Legenda o zatopionym zamczysku nad Notecią
„Dawno, dawno temu, w okolicach dzisiejszej wsi Osiek znajdowało się zamczysko. Umiejscowione na niewielkim wzgórzu, otoczonym przez wodę strzegło przejścia przez rzekę Noteć, kędy przed wiekami na piastowskie ziemie napadali Pomorzanie…
W Osieku mieszkał stary ksiądz, misjonarz, który ze zgrozą patrzył na występki właściciela zamczyska. Dobry to był człowiek i wierzący mocno w miłosierdzie Boże. Liczył przeto, że i ten łotr doświadczy kiedyś nawrócenia.
A w zamczysku mieszkała również niewiasta w podeszłym wieku, krewna niegodziwego pana. Cicha i skromna, ze smutkiem tylko obserwowała jego poczynania. Pewnego razu zachorowała ciężko i krewniak jej chcąc nie chcąc musiał wezwać kapłana z Osieka.

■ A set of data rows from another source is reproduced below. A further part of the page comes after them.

(* ===== verification/Hex.v ===== *)
(** * Hexadecimal text: [include/hex.h]

    [char_to_hex], [hex_decode], [hexchar], [hex_encode] and [hex_str_size],
    with the decoder's partial writes kept (a failed call leaves the prefix it
    decoded in the buffer), their round trips and the exact condition under
    which decoding succeeds. *)
From S2P Require Import Prelude.

(** [*val = ...; return 1], or [return 0] with [*val] untouched. *)
Definition char_to_hex (c : Z) : option Z :=
  if (48 <=? c) && (c <=? 57) then Some (u8 (c - 48))
  else if (97 <=? c) && (c <=? 102) then Some (u8 (c - 97 + 10))
  else if (65 <=? c) && (c <=? 70) then Some (u8 (c - 65 + 10))
  else None.

(** The [while (slen > 1)] loop and its final [return slen == 0 && bufsize == 0]:
    the return value and the bytes stored so far.  [str] is the text left
    ([slen] is its length), [bufsize] the room left. *)
Fixpoint hex_decode_loop (str : list Z) (bufsize : Z) (p : list Z) : Z * list Z :=
  match str with
  | c1 :: c2 :: str' =>
      match char_to_hex c1, char_to_hex c2 with
      | Some v1, Some v2 =>
          if bufsize =? 0 then (0, p)
          else hex_decode_loop str' (bufsize - 1) (p ++ [u8 ((v1 .<< 4) .| v2)])
      | _, _ => (0, p)
      end
  | _ => (Z.b2z ((len str =? 0) && (bufsize =? 0)), p)
  end.

(** [hex_decode(str, slen, buf, bufsize)] on a buffer of [bufsize] bytes:
    return value and buffer. *)
Definition hex_decode (str buf : list Z) : Z * list Z :=
  let '(ok, p) := hex_decode_loop str (len buf) [] in (ok, splice 0 p buf).

Definition hex_str_size (bytes : Z) : Z := u64 (2 * bytes + 1).

(** [abort()] is [None]. *)
Definition hexchar (val : Z) : option Z :=
  if val <? 10 then Some (48 + val)
  else if val <? 16 then Some (97 + val - 10)
  else None.

Fixpoint hex_encode_loop (buf : list Z) : option (list Z) :=
  match buf with
  | [] => Some [0]
  | c :: buf =>
      h ← hexchar (c .>> 4);
      l ← hexchar (c .& 0xF);
      rest ← hex_encode_loop buf;
      Some (h :: l :: rest)
  end.

(** [hex_encode(buf, bufsize, dest, destsize)] on the [destsize] bytes [dest]:
    return value and destination; [None] is [abort()]. *)
Definition hex_encode (buf dest : list Z) : option (Z * list Z) :=
  if len dest <? hex_str_size (len buf) then Some (0, dest)
  else text ← hex_encode_loop buf; Some (1, splice 0 text dest).

(** ** Reference: the digits of a byte string *)

Definition hex_digit (v : Z) : Z := if v <? 10 then 48 + v else 87 + v.

Definition hex_text (l : list Z) : list Z :=
  concat (map (fun b => [hex_digit (b / 16); hex_digit (b mod 16)]) l).

(** Value of a digit in either case. *)
Definition is_hex (c : Z) : bool :=
  ((48 <=? c) && (c <=? 57)) || ((97 <=? c) && (c <=? 102)) || ((65 <=? c) && (c <=? 70)).

Lemma hex_text_length l : length (hex_text l) = (2 * length l)%nat.
Proof. unfold hex_text. induction l; simpl; lia. Qed.

Lemma hexchar_digit v : 0 <= v < 16 -> hexchar v = Some (hex_digit v).
Proof.
  intros. unfold hexchar, hex_digit. destruct (Z.ltb_spec v 10); [done|].
  destruct (Z.ltb_spec v 16); [f_equal; lia|lia].
Qed.

Lemma char_to_hex_digit v : 0 <= v < 16 -> char_to_hex (hex_digit v) = Some v.
Proof.
  intros. assert (In v (map Z.of_nat (seq 0 16))) as Hv.
  { apply in_map_iff. exists (Z.to_nat v). rewrite in_seq. lia. }
  simpl in Hv. repeat (destruct Hv as [<-|Hv]; [reflexivity|]). done.
Qed.

Lemma char_to_hex_bound c v : char_to_hex c = Some v -> in_width 4 v.
Proof.
  unfold char_to_hex, in_width, wrap. intros.
  repeat case_match; simplify_eq; rewrite Z.mod_small; lia.
Qed.

Lemma char_to_hex_is_hex c : is_Some (char_to_hex c) <-> is_hex c = true.
Proof.
  unfold char_to_hex, is_hex.
  destruct ((48 <=? c) && (c <=? 57)), ((97 <=? c) && (c <=? 102)), ((65 <=? c) && (c <=? 70));
    simpl; split; intros; by eauto using is_Some_None.
Qed.

(** A byte as its two nibbles. *)
Lemma nibbles b : is_byte b -> u8 (((b / 16) .<< 4) .| (b mod 16)) = b.
Proof.
  intros [??]. rewrite Z.shiftl_mul_pow2, Z.lor_comm, lor_add by (try lia; by apply in_width_wrap).
  rewrite wrap_id; [|split]; change (2 ^ 4) with 16; dlia.
Qed.

Lemma shiftr_nibble b : b .>> 4 = b / 16.
Proof. by rewrite Z.shiftr_div_pow2. Qed.

Lemma land_nibble b : b .& 0xF = b mod 16.
Proof. change 0xF with (Z.ones 4). by rewrite Z.land_ones. Qed.

Lemma hex_encode_loop_text l : Bytes l -> hex_encode_loop l = Some (hex_text l ++ [0]).
Proof.
  induction 1 as [|b l [??] Hl IH]; [done|]. cbn [hex_encode_loop].
  rewrite shiftr_nibble, land_nibble, !hexchar_digit, IH by dlia. done.
Qed.

Lemma hex_decode_loop_text l p :
  Bytes l -> hex_decode_loop (hex_text l) (len l) p = (1, p ++ l).
Proof.
  intros Hl. revert p. induction Hl as [|b l Hb Hl IH]; intros p.
  - by rewrite app_nil_r.
  - unfold hex_text; cbn [map concat app hex_decode_loop]. fold (hex_text l).
    pose proof Hb as [??]. rewrite !char_to_hex_digit by dlia.
    rewrite nibbles by done. unfold len in *; cbn [length].
    destruct (Z.eqb_spec (Z.of_nat (S (length l))) 0); [lia|].
    replace (Z.of_nat (S (length l)) - 1) with (Z.of_nat (length l)) by lia.
    rewrite IH, <- app_assoc. done.
Qed.

(** ** What a call leaves behind *)

Lemma splice_0 d l : len d <= len l -> splice 0 d l = d ++ drop (length d) l.
Proof. done. Qed.

Lemma splice_0_full d l : length d = length l -> splice 0 d l = d.
Proof. intros H. unfold splice. simpl. by rewrite H, drop_all, app_nil_r. Qed.

(** Lower-case form of a digit. *)
Definition lower (c : Z) : Z := if (65 <=? c) && (c <=? 70) then c + 32 else c.

Lemma hex_digit_char c v : char_to_hex c = Some v -> hex_digit v = lower c.
Proof.
  unfold char_to_hex, hex_digit, lower, wrap.
  destruct (Z.leb_spec 48 c), (Z.leb_spec c 57), (Z.leb_spec 97 c), (Z.leb_spec c 102),
    (Z.leb_spec 65 c), (Z.leb_spec c 70); simpl; intros [=<-]; try lia;
    rewrite Z.mod_small by lia; destruct (Z.ltb_spec (c - 48) 10); try lia;
    destruct (Z.ltb_spec (c - 97 + 10) 10); try lia;
    destruct (Z.ltb_spec (c - 65 + 10) 10); lia.
Qed.

Lemma char_to_hex_nibble c1 c2 v1 v2 :
  char_to_hex c1 = Some v1 -> char_to_hex c2 = Some v2 ->
  let b := u8 ((v1 .<< 4) .| v2) in
  is_byte b /\ hex_digit (b / 16) = lower c1 /\ hex_digit (b mod 16) = lower c2.
Proof.
  intros H1 H2 b. pose proof (char_to_hex_bound _ _ H1) as [??].
  pose proof (char_to_hex_bound _ _ H2) as [? Hv2]. change (2 ^ 4) with 16 in *.
  assert (b = v2 + v1 * 16) as Hb.
  { unfold b. rewrite Z.shiftl_mul_pow2, Z.lor_comm, lor_add by done.
    apply wrap_id. split; lia. }
  rewrite <- (hex_digit_char _ _ H1), <- (hex_digit_char _ _ H2).
  split_and!; [by apply in_width_wrap|f_equal; dlia|f_equal; dlia].
Qed.

(** The loop invariant of [hex_decode]: whatever happens the bytes stored are
    the decoding of a prefix of the text, they fit in the buffer, and the call
    returns 1 exactly when all of a well-formed text of the right length is
    consumed. *)
Lemma hex_decode_loop_spec str bufsize p :
  0 <= bufsize ->
  exists l, hex_decode_loop str bufsize p =
      (Z.b2z (forallb is_hex str && (len str =? 2 * bufsize)), p ++ l) /\
    Bytes l /\ len l <= bufsize /\ (exists rest, map lower str = hex_text l ++ rest /\
      (forallb is_hex str && (len str =? 2 * bufsize) = true -> rest = [])).
Proof.
  revert bufsize p. induction (Nat.lt_wf_0_projected (@length Z) str) as [str _ IH].
  intros n p Hn. destruct str as [|c1 [|c2 str]].
  - exists []. rewrite app_nil_r. cbn [hex_decode_loop map]. split_and!.
    + change (len []) with 0. destruct (Z.eqb_spec n 0) as [->|]; [done|].
      by destruct (Z.eqb_spec 0 (2 * n)); [lia|].
    + constructor.
    + done.
    + by exists [].
  - exists []. rewrite app_nil_r. cbn [hex_decode_loop map].
    assert ((len [c1] =? 2 * n) = false) as -> by len_lia.
    rewrite andb_false_r. split_and!; [done|constructor|done|by exists [lower c1]].
  - cbn [hex_decode_loop].
    destruct (char_to_hex c1) as [v1|] eqn:E1, (char_to_hex c2) as [v2|] eqn:E2.
    2-4: exists []; rewrite app_nil_r;
      assert (forallb is_hex (c1 :: c2 :: str) = false) as -> by
        (cbn [forallb]; destruct (is_hex c1) eqn:H1, (is_hex c2) eqn:H2; try done;
         apply char_to_hex_is_hex in H1, H2; destruct H1, H2; congruence);
      split_and!; [done|constructor|done|by exists (map lower (c1 :: c2 :: str))].
    destruct (Z.eqb_spec n 0) as [->|Hn0].
    { exists []. rewrite app_nil_r. assert ((len (c1 :: c2 :: str) =? 2 * 0) = false) as ->
        by len_lia.
      rewrite andb_false_r. split_and!; [done|constructor|done|].
      by exists (map lower (c1 :: c2 :: str)). }
    destruct (IH str ltac:(simpl; lia) (n - 1) (p ++ [u8 ((v1 .<< 4) .| v2)]))
      as (l & -> & Hl & Hlen & rest & Hrest & Hdone); [lia|].
    destruct (char_to_hex_nibble _ _ _ _ E1 E2) as (Hb & Hd1 & Hd2).
    assert (forallb is_hex (c1 :: c2 :: str) && (len (c1 :: c2 :: str) =? 2 * n) =
            forallb is_hex str && (len str =? 2 * (n - 1))) as ->.
    { cbn [forallb]. assert (is_hex c1 = true) as -> by (apply char_to_hex_is_hex; eauto).
      assert (is_hex c2 = true) as -> by (apply char_to_hex_is_hex; eauto).
      rewrite !andb_true_l. f_equal.
      autorewrite with len. apply Bool.eq_true_iff_eq. rewrite !Z.eqb_eq. lia. }
    exists (u8 ((v1 .<< 4) .| v2) :: l). rewrite <- app_assoc. split_and!.
    + done.
    + by constructor.
    + len_lia.
    + exists rest. split; [|done]. cbn [map hex_text concat app]. unfold hex_text; cbn [map concat app].
      by rewrite Hd1, Hd2, Hrest.
Qed.

Lemma hex_decode_spec str buf :
  exists l, hex_decode str buf =
      (Z.b2z (forallb is_hex str && (len str =? 2 * len buf)), l ++ drop (length l) buf) /\
    Bytes l /\ len l <= len buf /\ (exists rest, map lower str = hex_text l ++ rest /\
      (forallb is_hex str && (len str =? 2 * len buf) = true -> rest = [])).
Proof.
  destruct (hex_decode_loop_spec str (len buf) [] (len_nonneg _)) as (l & He & Hl & Hn & Hr).
  exists l. unfold hex_decode. rewrite He. done.
Qed.

(** What was in the buffer plays no part in a call that succeeds. *)
Lemma hex_decode_fills str buf buf' :
  length buf = length buf' ->
  fst (hex_decode str buf) = fst (hex_decode str buf') /\
  (fst (hex_decode str buf) <> 0 -> snd (hex_decode str buf) = snd (hex_decode str buf')).
Proof.
  intros Hb. unfold hex_decode. replace (len buf') with (len buf) by (unfold len; lia).
  destruct (hex_decode_loop_spec str (len buf) [] (len_nonneg _)) as (l & -> & _ & _ & rest & Hr & Hdone).
  cbn [app fst snd]. split; [done|].
  destruct (forallb is_hex str && (len str =? 2 * len buf)) eqn:E; [intros _|done].
  rewrite (Hdone eq_refl), app_nil_r in Hr. apply andb_true_iff in E as [_ E]. apply Z.eqb_eq in E.
  apply (f_equal length) in Hr. rewrite length_map, hex_text_length in Hr. unfold len in E.
  rewrite !splice_0_full by lia. done.
Qed.

(** What [hex_encode] stores when it is given room. *)
Lemma hex_encode_text b dest :
  Bytes b -> 2 * len b + 1 < 2 ^ 64 -> 2 * len b + 1 <= len dest ->
  hex_encode b dest = Some (1, hex_text b ++ 0 :: drop (2 * length b + 1) dest).
Proof.
  intros Hb Hs Hd. unfold hex_encode, hex_str_size. pose proof (len_nonneg b).
  rewrite wrap_id, hex_encode_loop_text by (done || by split; lia).
  destruct (Z.ltb_spec (len dest) (2 * len b + 1)); [lia|].
  unfold splice. simpl. rewrite <- app_assoc. do 4 f_equal. simpl. f_equal.
  rewrite length_app, hex_text_length. simpl. f_equal; lia.
Qed.

(** ** Properties *)

(** Decoding the text [hex_encode] writes gives the bytes back: for every
    byte string [b], [hex_encode] into a large enough destination returns 1,
    never aborts, NUL-terminates, leaves the rest of the destination alone, and
    [hex_decode] of the text into a buffer of [b]'s size returns 1 with [b] in
    the buffer. *)
Theorem hex_round_trip (b dest buf : list Z) (Hb : Bytes b) (Hs : 2 * len b + 1 < 2 ^ 64)
    (Hd : 2 * len b + 1 <= len dest) (Hbuf : length buf = length b) :
  hex_encode b dest = Some (1, hex_text b ++ 0 :: drop (2 * length b + 1) dest) /\
  hex_decode (hex_text b) buf = (1, b).
Proof.
  split; [by apply hex_encode_text|].
  unfold hex_decode. replace (len buf) with (len b) by (unfold len; by rewrite Hbuf).
  rewrite hex_decode_loop_text by done. simpl. by rewrite splice_0_full.
Qed.

Lemma hex_round_trip_witness :
  hex_encode [0; 171; 255] (repeat 9 8) = Some (1, [48; 48; 97; 98; 102; 102; 0; 9]) /\
  hex_decode [48; 48; 97; 98; 102; 102] [7; 7; 7] = (1, [0; 171; 255]).
Proof.
  apply (hex_round_trip [0; 171; 255] (repeat 9 8) [7; 7; 7]);
    [repeat constructor; lia|reflexivity|vm_compute; discriminate|reflexivity].
Defined.

Lemma hex_decode_keeps str buf :
  Bytes buf -> Bytes (hex_decode str buf).2 /\ length (hex_decode str buf).2 = length buf.
Proof.
  intros Hb. destruct (hex_decode_spec str buf) as (l & -> & Hl & Hn & _). cbn [snd].
  split; [apply Bytes_app; split; [done|by apply Forall_drop]|].
  rewrite length_app, length_drop. unfold len in Hn; lia.
Qed.

(** [hex_decode] returns 1 exactly when the text consists of [2 * bufsize]
    hexadecimal digits of either case; then the buffer holds the bytes whose
    lower-case text is the lower-cased input, and in every case, failures
    included, it stores at most [bufsize] bytes, all of them bytes, and leaves
    the buffer's length alone. *)
Theorem hex_decode_accepts (str buf : list Z) :
  (fst (hex_decode str buf) = 1 <->
     forallb is_hex str = true /\ len str = 2 * len buf) /\
  (fst (hex_decode str buf) = 1 -> hex_text (snd (hex_decode str buf)) = map lower str) /\
  length (snd (hex_decode str buf)) = length buf /\
  (Bytes buf -> Bytes (snd (hex_decode str buf))).
Proof.
  destruct (hex_decode_spec str buf) as (l & -> & Hl & Hn & rest & Hr & Hdone). simpl.
  assert (Hlen : length (l ++ drop (length l) buf) = length buf).
  { rewrite length_app, length_drop. unfold len in Hn; lia. }
  assert (Hok : Z.b2z (forallb is_hex str && (len str =? 2 * len buf)) = 1 <->
     forallb is_hex str = true /\ len str = 2 * len buf).
  { rewrite <- Z.eqb_eq with (m := 2 * len buf), <- andb_true_iff. by destruct (_ && _). }
  split_and!; [done| |done|].
  - rewrite Hok. intros [Hhex Heq]. rewrite Hdone, app_nil_r in Hr
      by (by rewrite Hhex, Heq, Z.eqb_refl).
    assert (2 * len l = len str) as Hl2.
    { apply (f_equal len) in Hr. unfold len in *. rewrite length_map, hex_text_length in Hr. lia. }
    rewrite drop_ge by (unfold len in *; lia). by rewrite app_nil_r, Hr.
  - intros. apply Bytes_app. split; [done|by apply Forall_drop].
Qed.

Lemma hex_decode_accepts_witness :
  hex_text (snd (hex_decode [65; 98] [0])) = [97; 98].
Proof.
  exact (proj1 (proj2 (hex_decode_accepts [65; 98] [0])) eq_refl).
Defined.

Niestety, nim ksiądz przeprawił się przez chaszcze i przepłynął wodę otaczającą zamek, kobieta zmarła. Właściciel zamczyska, szczerze nienawidząc starego misjonarza, postanowił z niego okrutnie zakpić. Rozkazał sługom schować ciało zmarłej, a do jej łoża wrzucić zdechłego psa i przykryć piernatami. Kapłan niczego nie świadomy, począł odmawiać modły za duszę niewiasty. Gdy po chwili zorientował się w nikczemnym podstępie, wybiegł z zamczyska i wsiadł do łodzi sterowanej przez chłopa z sąsiedniej wsi. Gdy wypłynęli na środek wody, kazał wiosłującemu odwrócić wzrok od zamku, sam zaś stanął w łodzi, wykonał tajemny znak i wypowiedział zaklęcie w jakimś dziwnym języku. Natychmiast rozpętała się burza, wzgórze rozstąpiło się, a zamek zapadł się pod ziemię. Wraz z nim zniknęli z tego świata podły pan i jego słudzy.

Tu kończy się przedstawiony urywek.